More human vulnerability and oracular observation are brought forth in “A Simple Case of Time” and “Star City,” which has quirkier feel but remains moodily within the album’s sense of positive desolation.

Before we reach the album’s conclusion, Simon sings touchingly and illustratively on “Requiem for the City of New York,” which is a reflective backward glance at a city he once lived in.

Finally, there is an alternate version of “Human Nature – the Lament.” It is less strident and angry than the single version. It’s sadder and more resigned, and this presents the song in a very different light, which provides a fitting end to this thought-provoking album.

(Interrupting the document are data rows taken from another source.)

(* ===== verification/ExperimentsCommand.v ===== *)
(** experiments/experimentsCommand.cppm: seeding an experiment sweep, the same
    order of pushes as a strategy load, on the experiment queue. *)
From Stdlib Require Import ZArith Lia SpecFloat.
From stdpp Require Import base gmap sets list strings.
From S2P Require Import Prelude Json JsonDump StdText Double Config Base64 ConfigJson ChainMatcher ExperimentJson Redis RedisStore Queue RedisLoader Sweep SweepConfigs Env IsoTime Elastic LoadCommand.
Open Scope string_scope.
Open Scope Z_scope.

Section Experiments.
Context {server : Type} {R : RedisServer server} {P : Process}.
Variable fresh : nat -> string.

(** The experiments index of the week and its alias; a failure is only logged. *)
Definition prepareWeeklyExperimentsIndex (batchLabel : string) (w : net) : result net :=
  let index := weeklyIndex kExperimentsBase batchLabel in
  let '(created, w) := ensureIndexExists index w in
  if negb (created =? 0) then Ok w
  else '(_, w) <~ repointAlias (currentAlias kExperimentsBase) index w ; Ok w.

Section Run.
Variable spec : ExperimentSweepSpec.
Variable ranges : list (string * list double).

Definition experiment_payload (runId : string) (drawn index : nat) : result KeyedPayload :=
  combo <~ combinationAt ranges index ;
  config <~ SweepConfigs.factory spec (fresh (drawn + index)) combo ;
  payload <~ dump (to_json config) ;
  Ok (mkKeyed (queue_keys.experimentPayloadKey runId (ChainMatcher.UUID config)) payload).

Fixpoint buildExperimentChunk (runId : string) (drawn begin size : nat) : result (list KeyedPayload) :=
  match size with
  | O => Ok []
  | S size =>
      p <~ experiment_payload runId drawn begin ;
      chunk <~ buildExperimentChunk runId drawn (S begin) size ;
      Ok (p :: chunk)
  end.

Fixpoint experiment_chunks (fuel : nat) (runId : string) (drawn begin total : nat)
    : list (list KeyedPayload) * option exn :=
  match fuel with
  | O => ([], None)
  | S fuel =>
      let next := Nat.min (begin + kChunkSize) total in
      match buildExperimentChunk runId drawn begin (next - begin) with
      | Throw e => ([], Some e)
      | Ok [] => ([], None)
      | Ok chunk => let '(chunks, e) := experiment_chunks fuel runId drawn next total in (chunk :: chunks, e)
      end
  end.

Definition experiment_run (runId symbols : string) (batch : BatchStamp) : ExperimentRunConfiguration :=
  mkExperimentRunConfiguration runId symbols (label batch) (executionTs batch) (lastMonths spec) (offsetMonths spec).

Definition experiment_group (batch : BatchStamp) (group : string) (st : load_state (server := server))
    : result (option Z) * load_state :=
  let symbols := cleanSymbols group in
  let runId := fresh (drawn st) in
  let total := Z.to_nat (combinationCount ranges) in
  let source := experiment_chunks (S total) runId (S (drawn st)) 0 total in
  let '(events, rest) := next_call st in
  let '(code, s) := stream_source (queue_keys.experimentKey runId) source events (redis st) in
  let st := mkLoadState s (S (drawn st) + total) rest in
  if negb (code =? 0) then (Ok (Some code), st)
  else
    match dump (to_json (experiment_run runId symbols batch)) with
    | Throw e => (Throw e, st)
    | Ok runJson =>
        let '(events, rest) := next_call st in
        let '(code, s) := loadPayload queue_keys.EXPERIMENT_RUN runJson events (redis st) in
        let st := mkLoadState s (drawn st) rest in
        (Ok (if negb (code =? 0) then Some code else None), st)
    end.

Fixpoint experiment_groups (batch : BatchStamp) (groups : list string) (st : load_state (server := server))
    : result Z * load_state :=
  match groups with
  | [] => (Ok 0, st)
  | group :: groups =>
      match experiment_group batch group st with
      | (Throw e, st) => (Throw e, st)
      | (Ok (Some code), st) => (Ok code, st)
      | (Ok None, st) => experiment_groups batch groups st
      end
  end.

End Run.

Definition experiments_run (sweepName : string) (confirmed : bool) (now now' : Z) (w : net)
    (st : load_state (server := server)) : option (result Z * load_state) :=
  match selectExperimentSweep sweepName with
  | None => Some (Ok 1, st)
  | Some spec =>
      ranges ← evaluated 10 (generator spec) ;
      if negb confirmed then Some (Ok 1, st)
      else
        let batch := currentBatchStamp now now' in
        match prepareWeeklyExperimentsIndex (label batch) w with
        | Throw e => Some (Throw e, st)
        | Ok _ =>
            Some (experiment_groups spec ranges batch (resolveSymbolGroups (symbolGroups_ (generator spec))) st)
        end
  end.

End Experiments.

(** * Every seeded experiment runs *)

Definition dip_ranges : list (string * list double) :=
  [("LEG1_DROP_PERCENT", [dbl_decimal 25 2; dbl_decimal 5 1; dbl_decimal 10 1; dbl_decimal 20 1]);
   ("LEG1_WINDOW_MINUTES", ints [5; 10; 30; 60]);
   ("LEG2_RISE_PERCENT", [dbl_decimal 1 1; dbl_decimal 25 2; dbl_decimal 5 1; dbl_decimal 10 1]);
   ("LEG2_WINDOW_MINUTES", ints [5; 10; 30; 60])].

(** What the matcher's first two legs ask of a percentage. *)
Definition percent_ok (v : double) : bool :=
  negb (dbl_eqb v dbl_zero) &&
  match scaled (dbl_abs v) with Ok _ => true | Throw _ => false end.

Lemma dip_percents :
  Forall (fun v => double_ok v /\ percent_ok v = true)
    ([dbl_decimal 1 1; dbl_decimal 25 2; dbl_decimal 5 1; dbl_decimal 10 1] ++
     map SFopp [dbl_decimal 25 2; dbl_decimal 5 1; dbl_decimal 10 1; dbl_decimal 20 1])%list.
Proof. repeat constructor; vm_compute; reflexivity. Qed.

Lemma percent_accepted v :
  percent_ok v = true -> dbl_eqb v dbl_zero = false /\ exists pct, scaled (dbl_abs v) = Ok pct.
Proof.
  unfold percent_ok. intros [Hn Hs]%andb_true_iff. apply negb_true_iff in Hn. split; [exact Hn|].
  destruct (scaled (dbl_abs v)) as [pct|]; [now exists pct|discriminate].
Qed.

Lemma getValue_at name (c : Combination) v : c !! name = Some v -> getValue name c = Ok v.
Proof. unfold getValue. now intros ->. Qed.

#[local] Opaque getInt getValue scaled dbl_eqb dbl_abs.

(** Every experiment the sweep seeds is one the analysis worker accepts: any
    combination of the grid, with any valid identifier, is serialised, encoded,
    decoded and parsed back unchanged, and the chain matcher is built from it. *)
Theorem seeded_experiments_run (index : nat) (uuid : string) (maxAttemptSamples : nat) :
  text_ok uuid ->
  exists ranges combo config payload matcher,
    evaluated 10 (generator buildDipRecoverySweep) = Some ranges /\
    combinationAt ranges index = Ok combo /\ makeDipRecoveryExperiment uuid combo = Ok config /\
    ChainMatcher.UUID config = uuid /\ dump (to_json config) = Ok payload /\
    parseExperimentFromBase64 (b64encode payload) = Ok config /\
    makeMatcher config maxAttemptSamples = Ok matcher.
Proof.
  intros Hu. exists dip_ranges.
  destruct (combinationAt_get dip_ranges index) as (c & Hc & Hget).
  { apply (bool_decide_unpack _). vm_compute. exact I. }
  { repeat constructor; discriminate. }
  destruct (seeded_int _ _ Hget "LEG1_WINDOW_MINUTES" [5; 10; 30; 60]) as (w1 & Hw1 & E1); [in_list|reflexivity|].
  destruct (seeded_int _ _ Hget "LEG2_WINDOW_MINUTES" [5; 10; 30; 60]) as (w2 & Hw2 & E2); [in_list|reflexivity|].
  destruct (Hget "LEG1_DROP_PERCENT" [dbl_decimal 25 2; dbl_decimal 5 1; dbl_decimal 10 1; dbl_decimal 20 1])
    as (drop & Hdrop & Ed); [in_list|].
  destruct (Hget "LEG2_RISE_PERCENT" [dbl_decimal 1 1; dbl_decimal 25 2; dbl_decimal 5 1; dbl_decimal 10 1])
    as (rise & Hrise & Er); [in_list|].
  pose proof dip_percents as Hall. apply Forall_app in Hall as [Hr Hd].
  rewrite Forall_forall in Hr. rewrite Forall_forall in Hd.
  destruct (Hr rise Hrise) as [Hr1 Hr2]. destruct (Hd (SFopp drop)) as [Hd1 Hd2].
  { now apply (list_elem_of_fmap_2 SFopp). }
  clear Hr Hd Hget. seed_bounds.
  set (config := mkExperimentConfig uuid "dipRecovery"
    [mkActivity DirectionalMove (SFopp drop) (w1 * 60) 0 0 dbl_zero;
     mkActivity DirectionalMove rise (w2 * 60) 0 0 dbl_zero]).
  assert (makeDipRecoveryExperiment uuid c = Ok config) as Hmake.
  { apply getValue_at in Ed, Er. unfold makeDipRecoveryExperiment. rewrite Ed, Er, E1, E2. cbn [result_bind].
    unwrap. reflexivity. }
  assert (codec_ok config) as Hok.
  { split; [exact Hu|]. split; [reflexivity|]. assert (double_ok dbl_zero) as H0 by (vm_compute; auto).
    assert (in_i32 0) as Hi by (split; discriminate).
    apply Forall_cons. split; [|apply Forall_cons; split; [|constructor]].
    - split; [exact Hd1|]. split; [cbn [WINDOW_SECONDS]; ilia|]. auto.
    - split; [exact Hr1|]. split; [cbn [WINDOW_SECONDS]; ilia|]. auto. }
  destruct (payload_round_trip config Hok) as (payload & Hdump & Hparse).
  apply percent_accepted in Hr2 as (Hr2 & pr & Epr), Hd2 as (Hd2 & pd & Epd).
  eexists c, config, payload, _. split; [reflexivity|]. do 4 (split; [done|]).
  split; [exact Hparse|].
  unfold makeMatcher. cbn [CHAIN config]. unfold makeLegs, makeLeg.
  cbn [TYPE MOVE_PERCENT WINDOW_SECONDS config]. rewrite Hd2, Hr2. unfold positive.
  rewrite (proj2 (Z.ltb_ge _ _)), (proj2 (Z.ltb_ge _ _)) by lia. cbn [result_bind].
  rewrite Epd, Epr. reflexivity.
Qed.

Lemma seeded_experiments_run_witness :
  exists config payload, parseExperimentFromBase64 (b64encode payload) = Ok config /\
    ChainMatcher.UUID config = "e-1".
Proof.
  destruct (seeded_experiments_run 200 "e-1" 10 eq_refl)
    as (_ & _ & config & payload & _ & _ & _ & _ & Hid & _ & Hparse & _).
  exists config, payload. split; [exact Hparse|exact Hid].
Defined.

Once again Simon has produced an album uncompromisingly his own. Different from all that has come before and no doubt from what he will do next. This is no fashion-following attempt to please anyone but himself. As he sings in the song “Patience,” “Jumping on a bandwagon seems to be the next big thing.” Never so for Simon Scardanelli, and in following his heart, he has made an album of bleak majesty which pulls its listener deep under crashing waves to the ethereal realm that lies beneath their cacophony. A place of quiet solemnity, where you have space to ponder and unravel these modern folk chronicles as they are spun out before you in sparse but richly delivered song.